[Start of section]
(* ===== verification/RoutingPlan.v ===== *)
(** * Routing plans (core/routing/plan.go)

    The stack of system resources one VPN session has installed.  What a
    resource is, how it is applied and released, and the system it lives in are
    parameters of the section: the platforms instantiate them.  [p_trace]
    records what the plan did to the system. *)

From S2P Require Import Prelude Errors GoStrings.
Local Open Scope string_scope.
Local Open Scope list_scope.

(** [l_id] is the lease's identity: leases are shared by pointer. *)
Record Lease (R : Type) := mkLease { l_id : nat; l_name : string; l_resource : R; l_closed : bool }.
Arguments mkLease {R}.
Arguments l_id {R}.
Arguments l_name {R}.
Arguments l_resource {R}.
Arguments l_closed {R}.

Inductive planCall (R : Type) :=
| Applied (id : nat) (r : R) (err : option gerr)
| ReleaseCalled (id : nat) (r : R) (err : option gerr).
Arguments Applied {R}.
Arguments ReleaseCalled {R}.

(** [p_leases] in order of acquisition. *)
Record Plan (R : Type) := mkPlan {
  p_sessionID : string;
  p_closed : bool;
  p_leases : list (Lease R);
  p_next : nat;
  p_trace : list (planCall R)
}.
Arguments mkPlan {R}.
Arguments p_sessionID {R}.
Arguments p_closed {R}.
Arguments p_leases {R}.
Arguments p_next {R}.
Arguments p_trace {R}.
#[export] Instance eta_Plan R : Settable (Plan R) :=
  fun x => mkPlan (p_sessionID x) (p_closed x) (p_leases x) (p_next x) (p_trace x).

Definition NewPlan {R} (sessionID : string) : Plan R := mkPlan sessionID false [] 0 [].

Section plan.
Context {R W : Type}.
Context (apply release : R -> W -> W * option gerr).
Context (repairOf : R -> option (W -> W * bool * option gerr)).

Definition plog (c : planCall R) (p : Plan R) : Plan R := p <| p_trace ::= fun t => t ++ [c] |>.

Definition Acquire (name : string) (r : R) (p : Plan R) (w : W) :
    Plan R * W * result (Lease R) gerr :=
  if p_closed p
  then (p, w, Err (EText ("routing plan " +:+ quoted (p_sessionID p) +:+ " is already closed")))
  else
    let '(w, err) := apply r w in
    let p := plog (Applied (p_next p) r err) p in
    match err with
    | Some err =>
        (p, w, Err (EWrap ("routing plan " +:+ quoted (p_sessionID p) +:+ " acquire " +:+ name) err))
    | None =>
        let l := mkLease (p_next p) name r false in
        (p <| p_leases ::= fun ls => ls ++ [l] |> <| p_next ::= S |>, w, Ok l)
    end.

(** [Lease.Close]: the lease as it is afterwards, and the call it made. *)
Definition LeaseClose (l : Lease R) (w : W) : Lease R * W * list (planCall R) * option gerr :=
  if l_closed l then (l, w, [], None)
  else
    let '(w, err) := release (l_resource l) w in
    match err with
    | Some err => (l, w, [ReleaseCalled (l_id l) (l_resource l) (Some err)], Some err)
    | None =>
        (mkLease (l_id l) (l_name l) (l_resource l) true, w,
         [ReleaseCalled (l_id l) (l_resource l) None], None)
    end.

(** A lease of the plan closed on its own. *)
Definition CloseOne (id : nat) (p : Plan R) (w : W) : Plan R * W * option gerr :=
  match list_find (fun l => l_id l = id) (p_leases p) with
  | None => (p, w, None)
  | Some (i, l) =>
      let '(l, w, calls, err) := LeaseClose l w in
      (p <| p_leases ::= <[i := l]> |> <| p_trace ::= fun t => t ++ calls |>, w, err)
  end.

(** The loop of [Plan.Close] on the leases from the last. *)
Fixpoint closeLeases (ls : list (Lease R)) (w : W) :
    list (Lease R) * W * list (planCall R) * option gerr :=
  match ls with
  | [] => ([], w, [], None)
  | l :: rest =>
      let '(l, w, calls, err) := LeaseClose l w in
      match err with
      | Some err => (l :: rest, w, calls, Some (EWrap (l_name l) err))
      | None =>
          let '(kept, w, calls', err) := closeLeases rest w in
          (kept, w, calls ++ calls', err)
      end
  end.

Definition PlanClose (p : Plan R) (w : W) : Plan R * W * option gerr :=
  let '(kept, w, calls, err) := closeLeases (rev (p_leases p)) w in
  (p <| p_closed := true |> <| p_leases := rev kept |> <| p_trace ::= fun t => t ++ calls |>, w, err).

(** [Repair]: the leases in order, each asked to restore what is missing. *)
Fixpoint repairLeases (ls : list (Lease R)) (repaired : bool) (w : W) : W * bool * option gerr :=
  match ls with
  | [] => (w, repaired, None)
  | l :: rest =>
      match repairOf (l_resource l) with
      | None => repairLeases rest repaired w
      | Some repair =>
          let '(w, changed, err) := repair w in
          match err with
          | Some err => (w, repaired, Some err)
          | None => repairLeases rest (repaired || changed) w
          end
      end
  end.

Definition Repair (p : Plan R) (w : W) : W * bool * option gerr :=
  if p_closed p then (w, false, None) else repairLeases (p_leases p) false w.

(** ** The plan as a machine *)

Inductive planEvent :=
| PEAcquire (name : string) (r : R)
| PECloseOne (id : nat)
| PEClose.

Definition plan_step (ev : planEvent) (s : Plan R * W) : Plan R * W :=
  match ev with
  | PEAcquire name r => (Acquire name r s.1 s.2).1
  | PECloseOne id => (CloseOne id s.1 s.2).1
  | PEClose => (PlanClose s.1 s.2).1
  end.

Definition plan_run (evs : list planEvent) (s : Plan R * W) : Plan R * W :=
  fold_left (fun s ev => plan_step ev s) evs s.
End plan.

(** ** What the record says *)

Section record.
Context {R : Type}.

Definition isApplied (id : nat) (c : planCall R) : bool :=
  match c with Applied id' _ None => bool_decide (id' = id) | _ => false end.

Definition isReleased (id : nat) (c : planCall R) : bool :=
  match c with ReleaseCalled id' _ None => bool_decide (id' = id) | _ => false end.

Definition acquiredRs (t : list (planCall R)) : list R :=
  omap (fun c => match c with Applied _ r None => Some r | _ => None end) t.

Definition releasedRs (t : list (planCall R)) : list R :=
  omap (fun c => match c with ReleaseCalled _ r None => Some r | _ => None end) t.
End record.
(* ===== verification/RoutingTheorems.v ===== *)
(** * What routing guarantees

    A plan releases what it applied, once each and in reverse order; recovery
    removes nothing but what carries the program's own tags, and recognises
    everything the network operation installs. *)

From S2P Require Import Prelude Errors GoStrings Bypass RoutingPlan Routing RoutingRecovery.
Local Open Scope string_scope.
Local Open Scope list_scope.

(** ** Plans *)

Definition count {A : Type} (f : A -> bool) (l : list A) : nat := length (List.filter f l).

Arguments count : simpl never.

Lemma count_one {A} (f : A -> bool) x : count f [x] = if f x then 1 else 0.
Proof. unfold count. cbn. by destruct (f x). Qed.

Lemma count_cons {A} (f : A -> bool) x l : count f (x :: l) = (if f x then 1 else 0) + count f l.
Proof. unfold count. cbn. by destruct (f x). Qed.

Lemma count_app {A} (f : A -> bool) l l' : count f (l ++ l') = count f l + count f l'.
Proof. unfold count. by rewrite List.filter_app, length_app. Qed.

Section plan.
Context {R W : Type}.
Context (apply release : R -> W -> W * option gerr).

Definition released_call (l : Lease R) : planCall R := ReleaseCalled (l_id l) (l_resource l) None.

Definition opens (ls : list (Lease R)) : list (Lease R) := List.filter (fun l => negb (l_closed l)) ls.

Lemma opens_cons l ls : opens (l :: ls) = if l_closed l then opens ls else l :: opens ls.
Proof. unfold opens. cbn. by destruct (l_closed l). Qed.

(** One pass: the closed part, the calls it made, and what is kept as it was. *)
Lemma closeLeases_spec ls w kept w' calls err :
  closeLeases release ls w = (kept, w', calls, err) ->
  exists gone, ls = gone ++ kept /\
    match err with
    | None => kept = [] /\ calls = map released_call (opens gone)
    | Some _ => exists l rest e, kept = l :: rest /\ l_closed l = false /\
        calls = map released_call (opens gone) ++ [ReleaseCalled (l_id l) (l_resource l) (Some e)]
    end.
Proof.
  revert w kept w' calls err. induction ls as [|l ls IH]; intros w kept w' calls err; cbn.
  { intros [= <- <- <- <-]. by exists []. }
  unfold LeaseClose. destruct (l_closed l) eqn:Hc.
  - destruct (closeLeases release ls w) as [[[kept1 w1] calls1] err1] eqn:E. intros [= <- <- <- <-].
    destruct (IH _ _ _ _ _ E) as (gone & -> & H). exists (l :: gone). split; [done|]. cbn. by rewrite Hc.
  - destruct (release (l_resource l) w) as [w1 [e|]].
    + intros [= <- <- <- <-]. exists []. split; [done|]. exists l, ls, e. by rewrite Hc.
    + destruct (closeLeases release ls w1) as [[[kept1 w2] calls1] err1] eqn:E. intros [= <- <- <- <-].
      destruct (IH _ _ _ _ _ E) as (gone & -> & H). exists (l :: gone). split; [done|].
      cbn. rewrite Hc. cbn. destruct err1.
      * destruct H as (l' & rest & e & H1 & H2 & ->). by exists l', rest, e.
      * by destruct H as [-> ->].
Qed.

(** The record of each lease identity. *)
Record PlanInv (p : Plan R) : Prop := mkPInv {
  pi_nodup : NoDup (map l_id (p_leases p));
  pi_bound : forall l, l ∈ p_leases p -> l_id l < p_next p;
  pi_applied : forall id, count (isApplied id) (p_trace p) = if bool_decide (id < p_next p) then 1 else 0;
  pi_lease : forall l, l ∈ p_leases p ->
    count (isReleased (l_id l)) (p_trace p) = if l_closed l then 1 else 0;
  pi_gone : forall id, id < p_next p -> id ∉ map l_id (p_leases p) ->
    count (isReleased id) (p_trace p) = 1;
  pi_fresh : forall id, p_next p <= id -> count (isReleased id) (p_trace p) = 0
}.

Lemma PlanInv_new s : PlanInv (NewPlan s).
Proof.
  constructor; cbn; try done; try set_solver; try lia. constructor.
Qed.

Lemma Acquire_PlanInv name r p w : PlanInv p -> PlanInv (Acquire apply name r p w).1.1.
Proof.
  intros Hinv. pose proof Hinv as [H1 H2 H3 H4 H5 H6]. unfold Acquire. destruct (p_closed p); [done|].
  destruct (apply r w) as [w' [e|]]; cbn.
  - constructor; [exact H1|exact H2|..]; intros; cbn; rewrite count_app, count_one; cbn; rewrite Nat.add_0_r; by auto.
  - assert (p_next p ∉ map l_id (p_leases p)) as Hnew.
    { intros (l & Heq & Hl)%list_elem_of_fmap. specialize (H2 l Hl). lia. }
    constructor; cbn.
    + rewrite map_app. cbn. apply NoDup_app. split_and!; [done| |apply NoDup_singleton].
      intros id Hid ->%list_elem_of_singleton. done.
    + intros l [Hl|Hl%list_elem_of_singleton]%elem_of_app; [specialize (H2 l Hl); lia|subst; cbn; lia].
    + intros id. rewrite count_app, H3, count_one. cbn.
      destruct (decide (id = p_next p)) as [->|N].
      * rewrite (bool_decide_eq_true_2 (p_next p = p_next p)), bool_decide_eq_false_2, bool_decide_eq_true_2 by lia. done.
      * rewrite (bool_decide_eq_false_2 (p_next p = id)) by done. rewrite Nat.add_0_r.
        case_bool_decide; case_bool_decide; lia.
    + intros l [Hl|Hl%list_elem_of_singleton]%elem_of_app; rewrite count_app, count_one; cbn; rewrite Nat.add_0_r;
        [by apply H4|subst; cbn; by apply H6].
    + intros id Hid Hno. rewrite map_app, not_elem_of_app in Hno. destruct Hno as [Hno1 Hno2].
      cbn in Hno2. rewrite list_elem_of_singleton in Hno2.
      rewrite count_app, count_one. cbn. rewrite Nat.add_0_r. apply H5; [lia|done].
    + intros id Hid. rewrite count_app, count_one. cbn. rewrite Nat.add_0_r. apply H6. lia.
Qed.

Lemma count_other id gone :
  id ∉ map (@l_id R) gone -> count (isReleased id) (map released_call (opens gone)) = 0.
Proof.
  induction gone as [|l gone IH]; [done|]. rewrite map_cons, not_elem_of_cons, opens_cons.
  intros [N Hno]. specialize (IH Hno). destruct (l_closed l); [done|].
  rewrite map_cons, count_cons, IH. cbn. by rewrite bool_decide_eq_false_2.
Qed.

Lemma count_gone gone l :
  NoDup (map (@l_id R) gone) -> l ∈ gone ->
  count (isReleased (l_id l)) (map released_call (opens gone)) = if l_closed l then 0 else 1.
Proof.
  induction gone as [|l' gone IH]; [by intros _ ?%not_elem_of_nil|].
  rewrite map_cons, NoDup_cons, elem_of_cons, opens_cons. intros [Hno Hnd] [->|Hl].
  - pose proof (count_other _ _ Hno) as H0. destruct (l_closed l'); [done|].
    rewrite map_cons, count_cons, H0. cbn. by rewrite bool_decide_eq_true_2.
  - specialize (IH Hnd Hl). destruct (l_closed l') eqn:Hc; [done|].
    rewrite map_cons, count_cons, IH. cbn. rewrite bool_decide_eq_false_2; [done|].
    intros Heq. apply Hno. apply list_elem_of_fmap. by exists l.
Qed.

(** What a pass adds to the record of an identity. *)
Lemma closeLeases_count ls w kept w' calls err :
  NoDup (map (@l_id R) ls) -> closeLeases release ls w = (kept, w', calls, err) ->
  exists gone, ls = gone ++ kept /\ (err = None -> kept = []) /\
    (forall id, id ∉ map l_id gone -> count (isReleased id) calls = 0) /\
    (forall l, l ∈ gone -> count (isReleased (l_id l)) calls = if l_closed l then 0 else 1) /\
    (forall id, count (isApplied id) calls = 0).
Proof.
  intros Hnd E. destruct (closeLeases_spec _ _ _ _ _ _ E) as (gone & -> & H). exists gone.
  rewrite map_app, NoDup_app in Hnd. destruct Hnd as [Hnd _].
  assert (forall id, count (isApplied id) (map released_call (opens gone)) = 0) as Ha.
  { intros id. clear H. induction (opens gone) as [|l ls IH]; [done|]. rewrite map_cons, count_cons, IH. done. }
  destruct err as [err|].
  - destruct H as (l & rest & e & -> & Hl & ->). split_and!; [done|done|..]; intros;
      rewrite count_app, count_one; cbn; rewrite Nat.add_0_r; auto using count_other, count_gone.
  - destruct H as [-> ->]. split_and!; [done|done|intros; by apply count_other|intros; by apply count_gone|done].
Qed.
Lemma PeInv_start drainFirst env s s' stop err :
  PeInv drainFirst s -> startStack env s = Some (s', stop, err) ->
  PeInv drainFirst s' /\
  (stop = true <-> pe_device s = false /\ pe_stack s = false /\ pe_device s' = true) /\
  (err = None -> stop = true).
Proof.
  intros Hinv. unfold startStack. destruct (pe_device s) eqn:Hd; cbn [orb].
  { intros [= <- <- <-]. split; [done|]. split; [split; [done|by intros [? _]]|done]. }
  destruct (pe_stack s) eqn:Hs.
  { intros [= <- <- <-]. split; [done|]. split; [split; [done|by intros (_ & ? & _)]|done]. }
  assert (forall e, PeInv drainFirst s /\
    (false = true <-> false = false /\ false = false /\ pe_device s = true) /\
    (Some (e : gerr) = None -> false = true)) as Hsame.
  { intros e. split; [done|]. split; [split; [done|intros (_ & _ & ?); congruence]|done]. }
  destruct (if sr_dialer env then None else _) as [e|]; [intros [= <- <- <-]; apply (Hsame e)|].
  pose proof (PeInv_device drainFirst s (sr_stack env) Hinv Hd Hs) as H1.
  pose proof (PeInv_device drainFirst s false Hinv Hd Hs) as H0.
  assert (s <| pe_device := true |> <| pe_run ::= S |> <| pe_stack := false |> =
    s <| pe_device := true |> <| pe_run ::= S |>) as Hf by (destruct s; cbn in *; by subst).
  rewrite Hf in H0. destruct (sr_device env), (sr_openErr env) as [e|]; cbn [negb].
  - by intros [= <- <- <-].
  - destruct (sr_mtu env <? TunnelMTU)%Z; by intros [= <- <- <-].
  - intros [= <- <- <-]. apply (Hsame e).
  - done.
Qed.

Lemma pe_step_inv drainFirst ev s s' : PeInv drainFirst s -> pe_step drainFirst ev s = Some s' -> PeInv drainFirst s'.
Proof.
  intros Hinv. pose proof Hinv as [Hsh Hb Hr]. destruct ev as [env|env|n]; cbn.
  - destruct (startStack env s) as [[[s1 stop] err]|] eqn:E; [|done]. intros [= <-].
    by destruct (PeInv_start _ _ _ _ _ _ Hinv E).
  - destruct (stopPlatformEngine drainFirst env s) as [s1 err] eqn:E. intros [= <-].
    destruct (stopPlatformEngine_spec _ _ _ _ _ E Hsh Hb Hr) as (H1 & H2 & H3).
    constructor; [done|done|]. destruct err; [by destruct H3 as (_ & ? & _)|].
    intros [?|?]; destruct H3; congruence.
  - intros [= <-]. case_bool_decide as Hp; [|done].
    constructor; [|by destruct Hb|].
    + unfold shape in *. cbn. destruct (pe_device s), (pe_stack s), drainFirst; cbn in Hsh |- *;
        destruct n; cbn; try (firstorder congruence).
    + intros Ho m.
      change (times (pe_run s) m s = match setPhase n true (pe_phases s) m with Some _ => 1 | None => 0 end).
      rewrite (Hr Ho m).
      destruct (decide (m = n)) as [->|N]; [by rewrite Hp, setPhase_eq|by rewrite setPhase_ne].
Qed.

Lemma pe_history_inv drainFirst evs s s' :
  PeInv drainFirst s -> pe_history drainFirst evs s = Some s' -> PeInv drainFirst s'.
Proof.
  revert s. induction evs as [|ev evs IH]; intros s Hinv; cbn; [by intros [= <-]|].
  destruct (pe_step drainFirst ev s) as [s1|] eqn:E; [|done]. apply IH. by eapply pe_step_inv.
Qed.

(** Over any history of starts, stops that may run out of time at any
    phase, and phases that end in the background: each phase of each start is
    begun at most once and at most one is running; on Linux and Android the
    device is closed only when no stack is owned, elsewhere the stack is drained
    only when the device is closed; a start is refused while anything is owned,
    and otherwise asks to be stopped exactly when it opened a device; a stop
    that reports success leaves nothing owned, one that fails leaves something
    to stop again, and a stop that no phase outlives succeeds. *)
Theorem engine_teardown_runs_each_phase_once (drainFirst : bool) (evs : list platformEvent)
    (s : platform) (Hs : pe_history drainFirst evs newPlatform = Some s) :
  (forall run n, times run n s <= 1) /\
  (forall n m, pe_phases s n = Some false -> pe_phases s m = Some false -> n = m) /\
  Forall (ordered drainFirst) (pe_trace s) /\
  (forall env s' stop err, startStack env s = Some (s', stop, err) ->
    (stop = true <-> pe_device s = false /\ pe_stack s = false /\ pe_device s' = true) /\
    (err = None -> stop = true)) /\
  (forall env, let '(s', err) := stopPlatformEngine drainFirst env s in
    (err = None <-> pe_device s' = false /\ pe_stack s' = false) /\
    ((forall n, wt_done env n = true) -> err = None)).
Proof.
  pose proof (pe_history_inv drainFirst evs _ _ (PeInv_new drainFirst) Hs) as Hinv.
  pose proof Hinv as [Hsh [B1 B2 B3] Hr]. split; [exact B1|].
  split; [intros n m; by eapply shape_one|]. split; [exact B3|]. split.
  - intros env s' stop err E. by destruct (PeInv_start _ _ _ _ _ _ Hinv E).
  - intros env. destruct (stopPlatformEngine drainFirst env s) as [s' err] eqn:E.
    destruct (stopPlatformEngine_spec _ _ _ _ _ E Hsh (mkBounded _ _ B1 B2 B3) Hr) as (_ & _ & H).
    destruct err as [e|]; [|by split].
    destruct H as (Ho & _ & n & Hn). split.
    + split; [done|]. intros [? ?]. destruct Ho; congruence.
    + intros Hall. rewrite Hall in Hn. done.
Qed.

(** Linux: a stop times out while the stack drains, the drain ends later, and
    the retry closes the device without beginning any phase again. *)
Definition exStack : startReplies := mkStartReplies true None None true None 1280 true None.
Definition exLate : waits := mkWaits (fun n => bool_decide (n <> StackWait)) (EText "deadline exceeded").
Definition exInTime : waits := mkWaits (fun _ => true) (EText "deadline exceeded").

Example engine_teardown_witness :
  exists s, pe_history true [PEStart exStack; PEStop exLate; PEPhaseEnds StackWait] newPlatform = Some s /\
    pe_device s = true /\ pe_stack s = true /\
    let '(s', err) := stopPlatformEngine true exInTime s in
    map bg_phase (pe_trace s') = [LinkDetach; StackClose; StackWait; DeviceClose] /\
    ((err = None <-> pe_device s' = false /\ pe_stack s' = false) /\
     ((forall n, wt_done exInTime n = true) -> err = None)).
Proof.
  eexists. split; [vm_compute; reflexivity|]. split; [reflexivity|]. split; [reflexivity|].
  destruct (engine_teardown_runs_each_phase_once true
    [PEStart exStack; PEStop exLate; PEPhaseEnds StackWait] _ eq_refl) as (_ & _ & _ & _ & H).
  split; [reflexivity|]. exact (H exInTime).
Defined.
[End of section]
* Exercise goal: When the string "PECloseOne" appears in a line of the records above, that line is to be copied.

* Output for this task:
| PECloseOne (id : nat)
  | PECloseOne id => (CloseOne id s.1 s.2).1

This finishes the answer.